In 1878 Bock founded his own firm, in Wellington, New Zealand, first with Henry Elliot and then with Alfred Ernest Cousins. His firm Bock and Cousins published The Art Album of New Zealand Flora by Sarah Featon and her husband, Edward Featon, in 1889. It was the first fully coloured book to be printed in New Zealand. He designed and illuminated many formal addresses to members of the Royal Family. He was the manufacturer of the medal that was presented by the City of Auckland to the officers and crew of HMS New Zealand during the battleship's visit to Auckland in 1913.

Bock was also a cricketer who represented Wellington in minor matches in the 1870s. Later he became an umpire.
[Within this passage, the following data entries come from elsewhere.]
(* ===== verification/RegexParse.v ===== *)
(** * The parser against the reference parser

    The tree that the parser leaves in the pool is the expression that the
    reference parser reads, and it reports an error exactly when the reference
    parser does.  When memory runs out the parser goes on to the end of what it
    is reading without a fault. *)
From S2P Require Import Prelude World Regex RegexVM RegexSem RegexRef RegexGen.

(** ** Reading the pattern: classes, counts and quantifiers against the reference

    These parts of the parser only move the position. *)
Module RegexLex.
Import Regex RegexSem RegexRef.

(** What is left to read. *)
Definition rest (p : parser) : list Z := drop (Z.to_nat (pos p)) (pattern p).

Record pok (p : parser) : Prop := {
  p_pos : 0 ≤ pos p ≤ len p;
  p_bytes : Forall (λ c, 0 < c < 256) (pattern p)
}.

Lemma length_rest p : pok p → Z.of_nat (length (rest p)) = len p - pos p.
Proof. intros [? _]. unfold rest, len in *. rewrite length_drop. lia. Qed.

Lemma rest_bytes p : pok p → Forall (λ c, 0 < c < 256) (rest p).
Proof. intros [_ H]. by apply Forall_drop. Qed.

Lemma rest_cons_bytes p c t : pok p → rest p = c :: t → 0 < c < 256 ∧ Forall (λ c, 0 < c < 256) t.
Proof. intros Hp E. apply rest_bytes in Hp. rewrite E in Hp. by apply Forall_cons in Hp. Qed.

Lemma byte_at_rest p k : pok p → byte_at p (pos p + Z.of_nat k) = default 0 (rest p !! k).
Proof.
  intros [? _]. unfold byte_at, rest, len in *. rewrite lookup_drop.
  replace (Z.to_nat (pos p + Z.of_nat k)) with (Z.to_nat (pos p) + k)%nat by lia.
  destruct (Z.ltb_spec (pos p + Z.of_nat k) (Z.of_nat (length (pattern p)))); [done|].
  by rewrite lookup_ge_None_2 by lia.
Qed.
He umpired eight first-class cricket matches in Wellington between 1909 and 1928. He turned 81 the day before his final match, between Wellington and Otago at the Basin Reserve. He is the only known octogenarian to have stood as an umpire in a first-class match anywhere in the world. He was also a singer, especially active in choirs up until his death.

Bock's wife Rebecca died at their home in the Wellington suburb of Newtown in March 1915. They had two sons and two daughters. Bock died at his home in the suburb of Hataitai in August 1932, aged 85. His company, W. G. Bock and Sons, was carried on by his descendants, and was still being run by a great-great grandson in 1988.